May 16th 2011 @ 2:04pm
Mals said | May 16th 2011 @ 2:04pm | Report comment
“If you place yourself in the east of Sydney cbd you end up looking like the team from Moore Park” – and yet when they play 2 games a season out at ANZ stadium people rubbish the Waratahs admin for taking games west to Homebush.
Perhaps they should play a game at Bluetongue stadium & a game at Newcastle or Wollongong?? Let’s face it, locking spectators out because the “House Full” sign is up is no longer an issue.
May 16th 2011 @ 6:09pm
Damo said | May 16th 2011 @ 6:09pm | Report comment
Absolutely mals Homebush is the last place Tahs should be. Concord would be better But I agree the places you mention should be on the table
May 16th 2011 @ 2:10pm
King of the Gorgonites said | May 16th 2011 @ 2:10pm | Report comment
lets get more the tha players wages tied to incentives. Not incventives based on winning, but based on crowd numbers and hence gate takings. As the Reds have shown, the public still love rugby and are willing to pay good money to watch itr live. but as the Tahs have shown, the public are not mugs. we expect a certain level of skill, commitment, and entertainment.
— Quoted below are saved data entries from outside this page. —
(** * chart_classification: the dataset store and its parallel map

    A shallow embedding of [src/processing.py], [src/pipeline/storage.py],
    [src/pipeline/dataset.py] and [src/pipeline/construction.py].

    The Python code works on an ambient file system through [os], [shutil],
    [json], [pandas] and [numpy].  Here every operation is a function of an
    explicit [world]: the file system, a ghost log of the effects the
    pipeline performed, and the oracle that decides in which order the
    worker pool completes its tasks.  A Python exception is a [Raise]
    result; the world survives it, as the file system does in Python. *)

From Stdlib Require Import ZArith Lia Ascii.
From stdpp Require Import gmap strings list fin_maps pretty.


(** ** Exceptions and results *)

Inductive exn :=
| FileNotFoundError
| FileExistsError
| NotADirectoryError
| IsADirectoryError
| SameFileError
| KeyError (key : string)
| ValueError (msg : string)
| TypeError
| AttributeError
| ParserError
| JSONDecodeError
| UnidentifiedImageError
| StopIteration.

Inductive result (A : Type) :=
| Ok (a : A)
| Raise (e : exn).
Arguments Ok {A} a.
Arguments Raise {A} e.

Definition is_Ok {A} (r : result A) : Prop := ∃ a, r = Ok a.
Definition is_Raise {A} (r : result A) : Prop := ∃ e, r = Raise e.

Definition rbind {A B} (r : result A) (k : A → result B) : result B :=
  match r with
  | Ok a => k a
  | Raise e => Raise e
  end.

(** A list comprehension whose element expression may raise: the first
    failure, in list order, aborts the comprehension. *)
Fixpoint rmap {A B} (f : A → result B) (xs : list A) : result (list B) :=
  match xs with
  | [] => Ok []
  | x :: xs' =>
      rbind (f x) (λ y, rbind (rmap f xs') (λ ys, Ok (y :: ys)))
  end.

(** A list comprehension with a condition that may raise. *)
Fixpoint rfilter {A} (p : A → result bool) (xs : list A) : result (list A) :=
  match xs with
  | [] => Ok []
  | x :: xs' =>
      rbind (p x) (λ b,
        rbind (rfilter p xs') (λ ys, Ok (if b then x :: ys else ys)))
  end.

(** ** Data held in files *)

(** A cell of a ledger, as [pandas] types it on reading. *)
Inductive cell :=
| CStr (s : string)
| CBool (b : bool)
| CInt (z : Z).

Global Instance cell_eq_dec : EqDecision cell.
Proof. solve_decision. Defined.

(** Python truthiness, [bool(x)]. *)
Definition truthy (c : cell) : bool :=
  match c with
  | CStr s => negb (String.eqb s EmptyString)
  | CBool b => b
  | CInt z => negb (z =? 0)%Z
  end.

(** [f"{x}"] *)
Definition cell_str (c : cell) : string :=
  match c with
  | CStr s => s
  | CBool true => "True"
  | CBool false => "False"
  | CInt z => pretty z
  end.

(** [x in names], for a list of strings [names]. *)
Definition cell_in (c : cell) (names : list string) : bool :=
  match c with
  | CStr s => bool_decide (s ∈ names)
  | _ => false
  end.

(** A CSV file: the header line and the records.  The first header field
    is the index label when the writer emitted the index.  Tables are
    rectangular. *)
Record csv := Csv { header : list string; records : list (list cell) }.

(** A [pandas.DataFrame]: column labels, and per row the index value and
    the cells. *)
Record DataFrame := Frame {
  columns : list string;
  index : list cell;
  rows : list (list cell)
}.

(** A row as [iterrows] yields it, or a Python [dict]: label to value. *)
Definition row := list (string * cell).

(** [r[k]] *)
Fixpoint row_get (r : row) (k : string) : result cell :=
  match r with
  | [] => Raise (KeyError k)
  | (l, v) :: r' => if String.eqb l k then Ok v else row_get r' k
  end.

Definition iterrows (df : DataFrame) : list row :=
  map (λ cells, zip (columns df) cells) (rows df).

(** [df[k]] *)
Definition df_col (df : DataFrame) (k : string) : result (list cell) :=
  if bool_decide (k ∈ columns df)
  then rmap (λ r, row_get r k) (iterrows df)
  else Raise (KeyError k).

(** Keep the elements of [xs] whose mask bit is set. *)
Fixpoint select {A} (mask : list bool) (xs : list A) : list A :=
  match mask, xs with
  | b :: mask', x :: xs' => if b then x :: select mask' xs' else select mask' xs'
  | _, _ => []
  end.

(** [df[mask]] for a boolean list [mask]. *)
Definition df_mask (df : DataFrame) (mask : list bool) : DataFrame :=
  Frame (columns df) (select mask (index df)) (select mask (rows df)).

(** [range(n)] as index values. *)
Definition range_index (n : nat) : list cell :=
  map (λ i, CInt (Z.of_nat i)) (seq 0 n).

(** [pd.DataFrame(data, columns=cols)] *)
Definition new_frame (cols : list string) (data : list (list cell)) : DataFrame :=
  Frame cols (range_index (length data)) data.

(** The text [to_csv] writes: the index label (empty unless [index_label]
    is given), then the columns; every record starts with its index. *)
Definition csv_of_frame (df : DataFrame) (index_label : option string) : csv :=
  Csv (default EmptyString index_label :: columns df)
      (zip_with cons (index df) (rows df)).

(** Header fields as [read_csv] names them: an empty field at position
    [k] becomes [Unnamed: k]. *)
Definition read_header (h : list string) : list string :=
  imap (λ k n, if String.eqb n EmptyString then "Unnamed: " +:+ pretty k else n) h.

(** Position of the first occurrence of [k]. *)
Fixpoint position (k : string) (names : list string) : option nat :=
  match names with
  | [] => None
  | n :: names' => if String.eqb n k then Some 0 else S <$> position k names'
  end.

(** [pd.read_csv] on the content of a file.  Without [index_col] the
    frame gets a fresh range index; with [index_col=k] the column
    labelled [k] becomes the index.  A missing label is the
    [ValueError] "Index k invalid" when the table has records; on a
    table of the header alone the parser builds the empty frame by
    column position and fails on the label with a [TypeError]. *)
Definition frame_of_csv (t : csv) (index_col : option string) : result DataFrame :=
  let names := read_header (header t) in
  match index_col with
  | None => Ok (Frame names (range_index (length (records t))) (records t))
  | Some k =>
      match position k names with
      | None =>
          match records t with
          | [] => Raise TypeError
          | _ :: _ => Raise (ValueError ("Index " +:+ k +:+ " invalid"))
          end
      | Some j =>
          Ok (Frame (delete j names)
                    (map (λ r, default (CStr EmptyString) (r !! j)) (records t))
                    (map (delete j) (records t)))
      end
  end.
Lemma be_value_be_bytes k : forall acc x,
  0 <= x ->
  be_value acc (DataView.be_bytes k x) = acc * 256 ^ Z.of_nat k + x mod 256 ^ Z.of_nat k.
Proof.
  induction k as [|k IH]; intros acc x Hx.
  - cbn. rewrite Z.mod_1_r. lia.
  - cbn [DataView.be_bytes be_value foldl]. fold (be_value (acc * 256 + Z.land (Z.shiftr x (8 * Z.of_nat k)) 255) (DataView.be_bytes k x)).
    rewrite IH by done. rewrite land_255, Z.shiftr_div_pow2 by lia.
    replace (2 ^ (8 * Z.of_nat k)) with (256 ^ Z.of_nat k)
      by (change 256 with (2 ^ 8); rewrite <- Z.pow_mul_r by lia; done).
    rewrite Nat2Z.inj_succ, Z.pow_succ_r by lia.
    assert (Hp : 0 < 256 ^ Z.of_nat k) by (apply Z.pow_pos_nonneg; lia).
    rewrite (Z.mul_comm 256 (256 ^ Z.of_nat k)).
    rewrite (Z.rem_mul_r x (256 ^ Z.of_nat k) 256) by lia. lia.
Qed.

Lemma be_value_be_bytes_small k x :
  0 <= x < 256 ^ Z.of_nat k -> be_value 0 (DataView.be_bytes k x) = x.
Proof.
  intros Hx. rewrite be_value_be_bytes by lia. rewrite Z.mod_small by lia. lia.
Qed.

Lemma length_be_bytes k x : length (DataView.be_bytes k x) = k.
Proof. induction k as [|k IH]; cbn; [done|]. by rewrite IH. Qed.

Lemma getUint8_slice front back buf pre b post :
  buf = pre ++ b :: post ->
  DataView.getUint8 (window front buf back) (Idx (Z.of_nat (length pre))) = Normal b.
Proof.
  intros Hbuf. exact (getView_slice front back buf pre [b] post Hbuf).
Qed.

Lemma next_index pre (bs : list Z) :
  index_add (Idx (Z.of_nat (length pre))) (Idx (Z.of_nat (length bs)))
  = Idx (Z.of_nat (length (pre ++ bs))).
Proof. cbn. by rewrite length_app, Nat2Z.inj_add. Qed.

(** [decode_argument] at any place of a buffer. *)
Lemma decode_argument_at majorType n front back buf pre post :
  0 <= n < 4294967296 -> 0 <= majorType < 8 ->
  buf = pre ++ argument_bytes majorType n ++ post ->
  exists byte,
    DataView.getUint8 (window front buf back) (Idx (Z.of_nat (length pre))) = Normal byte
    /\ JS.sar byte 5 = majorType
    /\ decodeHead (window front buf back) (Idx (Z.of_nat (length pre))) (JS.band byte 0x1F)
       = Normal (Argument (Some n) (Z.of_nat (length (argument_bytes majorType n)))).
Proof.
  intros Hn Hmt. unfold argument_bytes.
  destruct (Z.ltb_spec n 24) as [H24|H24];
    [|destruct (Z.ltb_spec n 256) as [H256|H256];
      [|destruct (Z.ltb_spec n 65536) as [H64k|H64k]]]; intros Hbuf.
  - exists (majorType * 32 + n).
    destruct (initial_byte_fields majorType n) as [-> ->]; [lia..|].
    split; [by eapply getUint8_slice|]. split; [done|].
    unfold decodeHead. rewrite (proj2 (Z.ltb_lt n 24)) by done. done.
  - exists (majorType * 32 + 24).
    destruct (initial_byte_fields majorType 24) as [-> ->]; [lia..|].
    split; [by eapply getUint8_slice|]. split; [done|].
    unfold decodeHead. change (24 <? 24) with false. change (24 =? 24) with true.
    cbv iota. change (Idx 1) with (Idx (Z.of_nat (length [majorType * 32 + 24]))).
    rewrite next_index.
    rewrite (getUint8_slice front back buf (pre ++ [majorType * 32 + 24]) n post)
      by (rewrite Hbuf, <- app_assoc; done).
    reflexivity.
  - exists (majorType * 32 + 25).
    destruct (initial_byte_fields majorType 25) as [-> ->]; [lia..|].
    split; [by eapply getUint8_slice|]. split; [done|].
    unfold decodeHead.
    change (25 <? 24) with false. change (25 =? 24) with false.
    change (25 =? 25) with true. cbv iota.
    change (Idx 1) with (Idx (Z.of_nat (length [majorType * 32 + 25]))).
    rewrite next_index. unfold DataView.getUint16.
    change 2%nat with (length (DataView.be_bytes 2 n)) at 1.
    rewrite (getView_slice front back buf (pre ++ [majorType * 32 + 25]) (DataView.be_bytes 2 n) post)
      by (rewrite Hbuf, <- app_assoc; done).
    cbn [cbind]. rewrite be_value_be_bytes_small by (change (256 ^ Z.of_nat 2) with 65536; lia).
    reflexivity.
  - exists (majorType * 32 + 26).
    destruct (initial_byte_fields majorType 26) as [-> ->]; [lia..|].
    split; [by eapply getUint8_slice|]. split; [done|].
    unfold decodeHead.
    change (26 <? 24) with false. change (26 =? 24) with false.
    change (26 =? 25) with false. change (26 =? 26) with true. cbv iota.
    change (Idx 1) with (Idx (Z.of_nat (length [majorType * 32 + 26]))).
    rewrite next_index. unfold DataView.getUint32.
    change 4%nat with (length (DataView.be_bytes 4 n)) at 1.
    rewrite (getView_slice front back buf (pre ++ [majorType * 32 + 26]) (DataView.be_bytes 4 n) post)
      by (rewrite Hbuf, <- app_assoc; done).
    cbn [cbind].
    rewrite be_value_be_bytes_small by (change (256 ^ Z.of_nat 4) with 4294967296; lia).
    reflexivity.
Qed.
(** The body of the [for] loop of [check_response], for one item of
    [error_patterns]; [found] is the list built so far. *)
Definition check_item (response_data : gmap string value) (found : list string)
    (pattern : string) (expected_type : pyobj) : result (list string) :=
  if dict_contains pattern response_data then
    actual_value ← dict_getitem response_data pattern;
    if instance_of expected_type Ttype then
      b ← isinstance (OValue actual_value) expected_type;
      if b : bool then Ok (found ++ [pattern]) else Ok found
    else if obj_eq actual_value expected_type then
      Ok (found ++ [pattern])
    else if instance_of expected_type Tdict && value_instance actual_value Tdict then
      b ← py_in "faultstring" actual_value;
      if b : bool then Ok (found ++ [pattern]) else Ok found
    else Ok found
  else Ok found.

(** The loop over [self.error_patterns.items()]. *)
Fixpoint check_loop (items : list (string * pyobj))
    (response_data : gmap string value) (found : list string)
    : result (list string) :=
  match items with
  | [] => Ok found
  | (pattern, expected_type) :: rest =>
      found' ← check_item response_data found pattern expected_type;
      check_loop rest response_data found'
  end.

(** [check_response]: the loop from [found = []], then
    [self.found_patterns.update(found)], then [return found]. *)
Definition check_response (self : APIBingo) (response_data : gmap string value)
    : result (list string * APIBingo) :=
  found ← check_loop (error_patterns self) response_data [];
  Ok (found,
      {| error_patterns := error_patterns self;
         found_patterns := found_patterns self ∪ list_to_set found |}).

(** [get_score] and [is_bingo] assign nothing: they hand [self] back as it
    came. *)
Definition get_score (self : APIBingo) : result (Z * APIBingo) :=
  Ok (Z.of_nat (size (found_patterns self)), self).

Definition is_bingo (self : APIBingo) : result (bool * APIBingo) :=
  '(score, self) ← get_score self;
  Ok (bool_decide (score >= 5), self).

(** The loop of [main] without its printing: the responses go, in order,
    through [check_response] of one object. *)
Fixpoint play (self : APIBingo) (responses : list (gmap string value))
    : result (list (list string) * APIBingo) :=
  match responses with
  | [] => Ok ([], self)
  | response :: rest =>
      '(found, self) ← check_response self response;
      '(founds, self) ← play self rest;
      Ok (found :: founds, self)
  end.

(** [sample_responses] of [main]. *)
Definition sample_responses : list (gmap string value) := [
  {[ "error" := VStr "Invalid token"; "code" := VInt 401 ]};
  {[ "message" := VStr "Not found"; "success" := VBool false ]};
  {[ "err" := VStr "Database timeout"; "trace" := VStr "java.lang..." ]};
  {[ "status" := VStr "error"; "details" := VStr "Missing parameter" ]};
  {[ "fault" := VDict {[ "faultstring" := VStr "Rate limit exceeded" ]} ]};
  {[ "result" := VStr "failure"; "data" := VNone ]}
].

(** ** Vocabulary of the statements *)

(** The keys of the table of [__init__], in its order. *)
Definition names : list string := (error_patterns __init__).*1.

(** An object made by [__init__] whose accumulator has grown to [fp]. *)
Definition with_found (fp : gset string) : APIBingo :=
  {| error_patterns := error_patterns __init__; found_patterns := fp |}.

(** [check_response] on [r] returns a list that holds [name]. *)
Definition reports (self : APIBingo) (r : gmap string value) (name : string) : Prop :=
  ∃ found self', check_response self r = Ok (found, self') ∧ name ∈ found.

(** What one turn of the loop comes to, as a test on the item: the key is
    there, and the value is an instance of the class, or equal to the
    object, or both are dicts and the value has the key [faultstring].
    [check_item_spec] proves the loop body equal to it. *)
Definition item_matches (r : gmap string value) (it : string * pyobj) : bool :=
  match r !! it.1 with
  | None => false
  | Some v =>
      match it.2 with
      | OType t => value_instance v t
      | OValue e =>
          py_eq v e ||
          match e, v with
          | VDict _, VDict m => bool_decide ("faultstring" ∈ dom m)
          | _, _ => false
          end
      end
  end.

Definition matched (r : gmap string value) (items : list (string * pyobj)) : list string :=
  (filter (λ it, item_matches r it) items).*1.

(** The reading of the four string patterns as a check of the kind of the
    value: any string under the key is reported. *)
Definition any_string_reported (name : string) : Prop :=
  ∀ fp r, reports (with_found fp) r name ↔ ∃ s, r !! name = Some (VStr s).

(** The four responses of the threshold scenario. *)
Definition four_strings : list (gmap string value) := [
  {[ "error" := VStr "a" ]}; {[ "err" := VStr "b" ]};
  {[ "message" := VStr "c" ]}; {[ "error_message" := VStr "d" ]}
].
Lemma canvas_and_audio_disagree_witness :
  let rm := onCanPlay "b" ModernApi false
              (onServerEvent (willing "o" "a")
                 (Server.user_joined "b" 2 "bob" (Server.mkPosition 3 0 4))
                 (ready "r1" 1 "alice")).1 in
  let off := Room.toggleSpatialAudio rm in
  let on := Room.toggleSpatialAudio (updateParticipantPosition "b" origin off) in
  p_position <$> participants on !! "b" = Some origin ∧
  pannerPosition <$> (panner <$> audioSources (spatialAudioManager on) !! "b")
  = Some (ofWire (Server.mkPosition 3 0 4)).
Proof.
  cbv zeta.
  pose proof (canvas_and_audio_disagree "b" origin origin
                (onCanPlay "b" ModernApi false
                   (onServerEvent (willing "o" "a")
                      (Server.user_joined "b" 2 "bob" (Server.mkPosition 3 0 4))
                      (ready "r1" 1 "alice")).1)
                (mkParticipant 2 "bob" (ofWire (Server.mkPosition 3 0 4)) false
                   (Some "#45b7d1"))
                {| panner := mkPanner ModernApi (ofWire (Server.mkPosition 3 0 4));
                   gainNode := gainFor (distance (ofWire (Server.mkPosition 3 0 4)));
                   position := ofWire (Server.mkPosition 3 0 4) |}
                eq_refl eq_refl eq_refl eq_refl) as (_ & _ & Hcanvas & Haudio & _).
  done.
Defined.

(** ** Colours *)

(** A user id that is not negative gets one of the eight colours, and two
    ids that differ by eight get the same one.  A negative id that is no
    multiple of eight gets none: the index is negative and reads
    [undefined]. *)
Theorem participant_colour (userId : Z) :
  ((0 <= userId)%Z ->
   (∃ c, generateParticipantColor userId = Some c ∧ c ∈ colors) ∧
   generateParticipantColor (userId + 8) = generateParticipantColor userId) ∧
  ((userId < 0)%Z -> Z.rem userId 8 ≠ 0%Z ->
   generateParticipantColor userId = None).
Proof.
  unfold generateParticipantColor. cbn [length colors Z.of_nat].
  change (Z.of_nat 8) with 8%Z. split.
  - intros Hpos.
    pose proof (Z.rem_bound_pos userId 8 Hpos ltac:(lia)) as [Hlo Hhi].
    assert (Z.rem (userId + 8) 8 = Z.rem userId 8) as ->.
    { rewrite !Z.rem_mod_nonneg by lia.
      replace (userId + 8)%Z with (userId + 1 * 8)%Z by lia.
      by rewrite Z.mod_add by lia. }
    split; [| done].
    rewrite (proj2 (Z.leb_le _ _) Hlo).
    assert (Z.to_nat (Z.rem userId 8) < length colors)%nat as Hlt
      by (cbn; lia).
    apply lookup_lt_is_Some_2 in Hlt as [c Hc]. exists c. split; [done |].
    by apply list_elem_of_lookup_2 in Hc.
  - intros Hneg Hrem.
    pose proof (Z.rem_nonpos userId 8 ltac:(lia) ltac:(lia)) as Hle.
    assert ((0 <=? Z.rem userId 8)%Z = false) as -> by (apply Z.leb_gt; lia).
    done.
Qed.
(** C5 counterexample: a record whose [speed] is the float NaN is written
    with the cell [nan] in the speed column, which has no decimal digits. *)
Lemma write_data_nan_speed :
  let cfg := VDict [(VStr "simulation", VDict [(VStr "csv_append_mode", VBool true)])] in
  let self := mkCSVWriter cfg "output_data" "simulation_data.csv" "hazard_events.csv"
                "output_data/simulation_data.csv" "output_data/hazard_events.csv"
                (VBool true) true true in
  let w0 := mkWorld {[ "output_data" := EDir ]} ∅ [] in
  fst (CSVWriter_init cfg w0) = Ok self /\
  fst (write_data [VDict [(VStr "speed", VFloat FNaN)]] (VDict []) (self, w0)) = Ok tt /\
  file_rows (snd (snd (write_data [VDict [(VStr "speed", VFloat FNaN)]] (VDict []) (self, w0))))
            "output_data/simulation_data.csv" =
    Some [[VInt 0; VInt 0; VStr ""; VStr ""; VStr "0.00"; VStr "0.00"; VStr "nan";
           VStr "0.00"; VStr "0.00"; VStr ""; VBool false]] /\
  ~ two_decimals "nan".
Proof.
  cbv zeta. split; [vm_compute; reflexivity|]. split; [vm_compute; reflexivity|].
  split; [vm_compute; reflexivity|]. exact nan_not_two_decimals.
Qed.

(** ** C6 *)

Lemma bind_ok {S A B} (m : M S A) (k : A -> M S B) s a s' :
  m s = (Ok a, s') -> (m ≫= k) s = k a s'.
Proof. intros H. unfold mbind, M_bind. by rewrite H. Qed.

Lemma open_file_append_ok w p :
  io_ok w p ->
  open_file p ModeA w =
    (Ok tt, set_fs w (<[p := EFile (default [] (file_rows w p))]> (w_fs w))).
Proof.
  intros (Hd & Hden & Hnd). unfold open_file. cbv zeta. rewrite Hd, andb_false_r.
  rewrite bool_decide_eq_false_2 by done. unfold file_rows.
  destruct (w_fs w !! p) as [[|rows]|] eqn:E.
  - by destruct (Hnd EDir).
  - unfold set_fs. rewrite insert_id by done. by destruct w.
  - reflexivity.
Qed.

Lemma write_row_ok w p rows row :
  w_fs w !! p = Some (EFile rows) ->
  write_row p row w = (Ok tt, set_fs w (<[p := EFile (rows ++ [row])]> (w_fs w))).
Proof. intros H. unfold write_row. by rewrite H. Qed.

(** Every numeric field of the record has a [.2f] rendering. *)
Definition numeric_ok (d : list (pyval * pyval)) : Prop :=
  forall k, In k numeric_keys -> exists str, fmt2 (field_or d k (VInt 0)) = inr str.

Lemma write_samples_spec p ts st ds self w old :
  w_fs w !! p = Some (EFile old) ->
  Forall numeric_ok ds ->
  write_samples p ts st (map VDict ds) (self, w) =
    (Ok tt, (self, set_fs w (<[p := EFile (old ++ map (expected_row ts st) ds)]> (w_fs w)))).
Proof.
  induction ds as [|d ds IH] in w, old |- *; intros Hp Hall.
  - cbn [map]. rewrite app_nil_r, insert_id by done. by destruct w.
  - inversion Hall as [|? ? Hd Hds]; subst.
    cbn [map write_samples].
    rewrite (bind_ok _ _ _ _ _ (sample_row_spec ts st d (self, w) Hd)).
    rewrite bind_lift, (write_row_ok _ _ _ _ Hp).
    set (w1 := set_fs w (<[p := EFile (old ++ [expected_row ts st d])]> (w_fs w))).
    rewrite (IH w1 (old ++ [expected_row ts st d])%list); [|by unfold w1, set_fs; cbn; rewrite lookup_insert_eq|done].
    unfold w1.
    unfold set_fs; cbn. by rewrite insert_insert_eq, <- app_assoc.
Qed.

(** C6: when the samples file can be opened for appending and every
    numeric field of every record has a [.2f] rendering, [write_data] on a
    non-empty list of records appends to the samples file exactly one row
    per record, in list order, each row starting with the context's
    [simulation_time] and [step] (0 when absent); a record's missing
    fields default to the empty string ([id], [type], [lane]), to 0
    rendered as [0.00] ([x], [y], [speed], [acceleration], [angle]) and to
    [False] ([hazard_active]).  Nothing else changes. *)
Theorem write_data_appends_rows ds sd self w :
  io_ok w (data_path self) -> ds <> [] -> Forall numeric_ok ds ->
  write_data (map VDict ds) (VDict sd) (self, w) =
    (Ok tt, (self, set_fs w (<[data_path self :=
       EFile (default [] (file_rows w (data_path self)) ++
              map (expected_row (field_or sd "simulation_time" (VInt 0))
                                (field_or sd "step" (VInt 0))) ds)]> (w_fs w)))) /\
  expected_row (field_or sd "simulation_time" (VInt 0)) (field_or sd "step" (VInt 0)) [] =
    [field_or sd "simulation_time" (VInt 0); field_or sd "step" (VInt 0);
     VStr ""; VStr ""; VStr "0.00"; VStr "0.00"; VStr "0.00"; VStr "0.00";
     VStr "0.00"; VStr ""; VBool false].
Proof.
  intros Hio Hne Hall. split; [|reflexivity].
  destruct ds as [|d ds']; [done|].
  unfold write_data. cbn [map]. unfold try_except.
  rewrite get_dict_bind, dict_get_field_or. cbv beta.
  rewrite get_dict_bind, dict_get_field_or. cbv beta.
  rewrite get_self_bind. cbn [fst].
  rewrite bind_lift, (open_file_append_ok _ _ Hio). cbv beta iota.
  change (VDict d :: map VDict ds') with (map VDict (d :: ds')).
  rewrite (write_samples_spec _ _ _ _ _ _ (default [] (file_rows w (data_path self))));
    [|by unfold set_fs; cbn; rewrite lookup_insert_eq|done].
  unfold set_fs; cbn. by rewrite insert_insert_eq.
Qed.

(** ** C7 *)

(** C7: when the events file can be opened for appending,
    [write_hazard_event] on a dict appends to it exactly one row: the
    event's [timestamp] (0 when absent), its [hazard_name] ([unknown] when
    absent) and [str()] of its [metadata] ([{}] when absent); nothing else
    changes.  An event named [pothole] with timestamp 12 and empty
    metadata gives the row [12, 'pothole', '{}'], written as the line
    [12,pothole,{}]. *)
Theorem write_hazard_event_appends_row fr ev self w :
  io_ok w (hazard_path self) ->
  write_hazard_event fr (VDict ev) (self, w) =
    (Ok tt, (self, set_fs w (<[hazard_path self :=
       EFile (default [] (file_rows w (hazard_path self)) ++
              [[field_or ev "timestamp" (VInt 0);
                field_or ev "hazard_name" (VStr "unknown");
                VStr (py_str fr (field_or ev "metadata" (VDict [])))]])]> (w_fs w)))) /\
  (let pothole := [(VStr "hazard_name", VStr "pothole"); (VStr "timestamp", VInt 12);
                   (VStr "metadata", VDict [])] in
   [field_or pothole "timestamp" (VInt 0);
    field_or pothole "hazard_name" (VStr "unknown");
    VStr (py_str fr (field_or pothole "metadata" (VDict [])))] =
     [VInt 12; VStr "pothole"; VStr "{}"] /\
   csv_line fr [VInt 12; VStr "pothole"; VStr "{}"] = "12,pothole,{}" +:+ crlf).
Proof.
  intros Hio. split; [|split; reflexivity].
  unfold write_hazard_event, try_except.
  rewrite get_self_bind. cbn [fst].
  rewrite bind_lift, (open_file_append_ok _ _ Hio). cbv beta iota.
  repeat (rewrite ?get_dict_bind, ?dict_get_field_or; cbv beta).
  unfold lift.
  rewrite (write_row_ok _ _ (default [] (file_rows w (hazard_path self))));
    [|by unfold set_fs; cbn; rewrite lookup_insert_eq].
  unfold set_fs; cbn. by rewrite insert_insert_eq.
Qed.

(** ** C8 *)

(** The relation "nothing printed". *)
Definition same_out (s s' : St) : Prop := w_out (snd s') = w_out (snd s).

Lemma same_out_refl s : same_out s s.
Proof. reflexivity. Qed.

Lemma same_out_trans s1 s2 s3 : same_out s1 s2 -> same_out s2 s3 -> same_out s1 s3.
Proof. unfold same_out. congruence. Qed.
If gate takings were to fall by 20% in a year (which is likely this year) then a players wage should fall accordingly.
Enough is enough. the tahs are holding rugby back in this country. give me the reds, rebels or force, for they are clubs one would be proud to support. the tahs are an embarssment and a blight to a game that needs more positives.
May 16th 2011 @ 2:24pm
PeterK said | May 16th 2011 @ 2:24pm | Report comment
KOG – I have posted a few times that players AND coaches salary should be based on average crowd numbers.
I bet the style changes then.
The major issue with this is the Wallaby players most of their money is from ARU top up and not from Waratahs Pty Ltd.
At least that portion would be effected. Also the coach may demote them since he is losing money.
May 16th 2011 @ 5:40pm
Bay35Pablo said | May 16th 2011 @ 5:40pm | Report comment
PeterK, that’s changing now. Is going to pretty flat pay from ARU, with major part of payments from state unions. Essentially reversing what it was.